(Beginning of EXTRACTED DATA)

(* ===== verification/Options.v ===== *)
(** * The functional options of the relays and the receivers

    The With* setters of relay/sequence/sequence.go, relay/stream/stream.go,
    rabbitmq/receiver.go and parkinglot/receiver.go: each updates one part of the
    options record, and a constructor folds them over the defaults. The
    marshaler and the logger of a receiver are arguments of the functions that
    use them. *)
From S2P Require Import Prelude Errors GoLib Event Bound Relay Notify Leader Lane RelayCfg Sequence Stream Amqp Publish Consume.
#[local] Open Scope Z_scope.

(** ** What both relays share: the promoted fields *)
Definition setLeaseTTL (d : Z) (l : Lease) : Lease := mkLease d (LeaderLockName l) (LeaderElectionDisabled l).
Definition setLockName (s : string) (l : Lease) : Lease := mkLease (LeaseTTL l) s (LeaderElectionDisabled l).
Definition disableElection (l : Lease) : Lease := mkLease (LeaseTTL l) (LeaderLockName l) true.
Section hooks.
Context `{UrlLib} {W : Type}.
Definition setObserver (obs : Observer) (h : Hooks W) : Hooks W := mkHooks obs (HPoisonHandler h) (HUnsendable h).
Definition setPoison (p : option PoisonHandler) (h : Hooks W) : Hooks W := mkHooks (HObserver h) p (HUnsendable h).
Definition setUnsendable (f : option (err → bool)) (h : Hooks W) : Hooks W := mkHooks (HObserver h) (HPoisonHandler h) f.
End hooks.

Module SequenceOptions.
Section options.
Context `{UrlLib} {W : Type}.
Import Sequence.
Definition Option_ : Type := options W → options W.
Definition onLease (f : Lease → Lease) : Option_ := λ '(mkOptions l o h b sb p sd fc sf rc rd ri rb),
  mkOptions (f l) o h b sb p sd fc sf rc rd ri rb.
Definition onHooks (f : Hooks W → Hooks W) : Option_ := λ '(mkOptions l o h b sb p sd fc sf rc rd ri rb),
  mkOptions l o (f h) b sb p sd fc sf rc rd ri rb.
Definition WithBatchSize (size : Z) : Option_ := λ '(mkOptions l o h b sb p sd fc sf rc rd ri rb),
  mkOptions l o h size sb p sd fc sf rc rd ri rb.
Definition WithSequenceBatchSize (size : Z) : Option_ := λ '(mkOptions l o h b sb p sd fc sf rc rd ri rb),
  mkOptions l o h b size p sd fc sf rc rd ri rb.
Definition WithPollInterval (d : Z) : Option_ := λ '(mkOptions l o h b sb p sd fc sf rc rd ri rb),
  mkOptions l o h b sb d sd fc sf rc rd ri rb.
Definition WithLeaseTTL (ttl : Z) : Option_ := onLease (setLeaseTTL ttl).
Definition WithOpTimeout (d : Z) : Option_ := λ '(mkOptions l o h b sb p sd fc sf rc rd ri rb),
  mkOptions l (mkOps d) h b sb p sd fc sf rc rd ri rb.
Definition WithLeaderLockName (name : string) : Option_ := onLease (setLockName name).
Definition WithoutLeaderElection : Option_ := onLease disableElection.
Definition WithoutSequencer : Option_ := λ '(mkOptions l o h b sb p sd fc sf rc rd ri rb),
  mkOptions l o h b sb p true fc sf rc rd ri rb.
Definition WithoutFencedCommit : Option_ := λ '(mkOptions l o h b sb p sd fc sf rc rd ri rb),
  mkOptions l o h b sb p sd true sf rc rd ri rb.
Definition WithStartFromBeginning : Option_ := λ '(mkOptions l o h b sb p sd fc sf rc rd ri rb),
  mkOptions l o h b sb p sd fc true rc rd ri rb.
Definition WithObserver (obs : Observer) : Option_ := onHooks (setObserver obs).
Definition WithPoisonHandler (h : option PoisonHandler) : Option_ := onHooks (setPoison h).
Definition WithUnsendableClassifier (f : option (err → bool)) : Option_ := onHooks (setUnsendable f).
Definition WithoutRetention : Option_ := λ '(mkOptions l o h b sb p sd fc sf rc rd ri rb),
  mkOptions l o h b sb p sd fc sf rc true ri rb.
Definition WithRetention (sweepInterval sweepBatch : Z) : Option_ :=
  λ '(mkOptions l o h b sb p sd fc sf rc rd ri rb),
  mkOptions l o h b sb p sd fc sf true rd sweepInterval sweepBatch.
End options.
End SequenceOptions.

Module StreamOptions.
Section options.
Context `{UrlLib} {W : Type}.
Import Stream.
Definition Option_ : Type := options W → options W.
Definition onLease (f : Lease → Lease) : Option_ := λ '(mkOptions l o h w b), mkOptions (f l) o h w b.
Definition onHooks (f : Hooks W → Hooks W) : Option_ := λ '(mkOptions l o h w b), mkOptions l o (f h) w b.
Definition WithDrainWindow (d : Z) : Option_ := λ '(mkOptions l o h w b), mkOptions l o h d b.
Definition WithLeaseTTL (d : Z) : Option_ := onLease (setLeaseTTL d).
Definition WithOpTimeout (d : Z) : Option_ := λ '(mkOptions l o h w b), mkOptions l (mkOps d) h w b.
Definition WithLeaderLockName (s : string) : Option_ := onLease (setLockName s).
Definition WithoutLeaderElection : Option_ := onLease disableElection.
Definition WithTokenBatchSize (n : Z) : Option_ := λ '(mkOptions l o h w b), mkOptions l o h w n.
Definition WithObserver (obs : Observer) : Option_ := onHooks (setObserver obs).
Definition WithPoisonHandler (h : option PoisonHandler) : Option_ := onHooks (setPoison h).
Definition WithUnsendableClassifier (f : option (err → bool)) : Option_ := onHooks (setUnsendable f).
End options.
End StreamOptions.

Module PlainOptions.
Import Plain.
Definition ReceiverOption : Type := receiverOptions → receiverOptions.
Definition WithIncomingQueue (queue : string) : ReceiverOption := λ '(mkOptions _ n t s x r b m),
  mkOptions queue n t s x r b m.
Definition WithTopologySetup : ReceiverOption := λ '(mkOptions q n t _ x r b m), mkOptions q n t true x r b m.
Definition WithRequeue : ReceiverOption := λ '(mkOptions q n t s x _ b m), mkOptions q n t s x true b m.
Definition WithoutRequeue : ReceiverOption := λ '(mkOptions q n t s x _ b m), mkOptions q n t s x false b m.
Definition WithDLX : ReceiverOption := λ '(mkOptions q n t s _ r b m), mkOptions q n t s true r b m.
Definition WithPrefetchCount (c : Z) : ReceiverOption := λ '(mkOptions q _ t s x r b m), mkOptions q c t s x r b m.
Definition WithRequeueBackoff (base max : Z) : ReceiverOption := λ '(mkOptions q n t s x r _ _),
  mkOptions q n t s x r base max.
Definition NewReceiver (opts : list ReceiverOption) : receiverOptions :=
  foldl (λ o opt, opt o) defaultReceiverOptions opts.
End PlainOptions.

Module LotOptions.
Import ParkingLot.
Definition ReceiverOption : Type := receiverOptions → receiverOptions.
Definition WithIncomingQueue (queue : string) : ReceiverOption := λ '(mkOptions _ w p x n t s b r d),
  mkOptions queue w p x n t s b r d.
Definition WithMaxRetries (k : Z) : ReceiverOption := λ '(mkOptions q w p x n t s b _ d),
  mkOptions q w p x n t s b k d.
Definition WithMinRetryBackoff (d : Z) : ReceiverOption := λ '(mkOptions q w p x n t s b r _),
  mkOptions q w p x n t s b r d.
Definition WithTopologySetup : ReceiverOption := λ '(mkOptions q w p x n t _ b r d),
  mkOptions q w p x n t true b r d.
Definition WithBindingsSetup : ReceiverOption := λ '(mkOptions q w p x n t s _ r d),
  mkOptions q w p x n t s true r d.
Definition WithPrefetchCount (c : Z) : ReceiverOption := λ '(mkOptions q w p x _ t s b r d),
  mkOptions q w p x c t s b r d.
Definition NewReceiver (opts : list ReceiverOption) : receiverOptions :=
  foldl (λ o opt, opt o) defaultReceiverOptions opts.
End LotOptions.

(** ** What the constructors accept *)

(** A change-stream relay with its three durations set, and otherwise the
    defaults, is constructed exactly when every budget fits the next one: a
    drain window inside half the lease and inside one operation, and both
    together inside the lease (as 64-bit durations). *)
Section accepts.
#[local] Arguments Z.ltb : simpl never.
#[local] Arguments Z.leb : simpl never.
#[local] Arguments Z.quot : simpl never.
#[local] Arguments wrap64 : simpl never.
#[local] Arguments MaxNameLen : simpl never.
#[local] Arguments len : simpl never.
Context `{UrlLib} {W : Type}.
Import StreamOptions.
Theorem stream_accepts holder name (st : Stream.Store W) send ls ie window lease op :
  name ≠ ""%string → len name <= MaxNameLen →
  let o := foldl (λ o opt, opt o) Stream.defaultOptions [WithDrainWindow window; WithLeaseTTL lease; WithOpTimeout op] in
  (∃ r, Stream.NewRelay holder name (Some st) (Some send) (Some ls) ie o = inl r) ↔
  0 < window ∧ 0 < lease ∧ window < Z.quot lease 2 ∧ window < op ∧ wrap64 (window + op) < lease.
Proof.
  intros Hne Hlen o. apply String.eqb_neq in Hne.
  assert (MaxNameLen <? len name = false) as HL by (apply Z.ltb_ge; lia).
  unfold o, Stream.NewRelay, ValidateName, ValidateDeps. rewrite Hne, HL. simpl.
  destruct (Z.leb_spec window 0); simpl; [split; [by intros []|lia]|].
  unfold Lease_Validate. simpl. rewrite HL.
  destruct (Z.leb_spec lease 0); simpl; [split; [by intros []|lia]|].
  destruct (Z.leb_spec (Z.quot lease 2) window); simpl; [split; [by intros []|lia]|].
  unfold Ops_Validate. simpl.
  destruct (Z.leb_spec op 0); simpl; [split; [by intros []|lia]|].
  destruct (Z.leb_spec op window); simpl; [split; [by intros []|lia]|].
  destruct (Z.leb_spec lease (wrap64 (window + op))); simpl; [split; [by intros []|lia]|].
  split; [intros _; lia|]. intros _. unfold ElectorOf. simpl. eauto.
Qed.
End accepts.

(End of EXTRACTED DATA)

WORK TASK :: Look back at the entries above. Retype the line with "Module StreamOptions.", the line with "l) o h w b.", and all lines in between.

TASK RESPONSE ::
Module StreamOptions.
Section options.
Context `{UrlLib} {W : Type}.
Import Stream.
Definition Option_ : Type := options W → options W.
Definition onLease (f : Lease → Lease) : Option_ := λ '(mkOptions l o h w b), mkOptions (f l) o h w b.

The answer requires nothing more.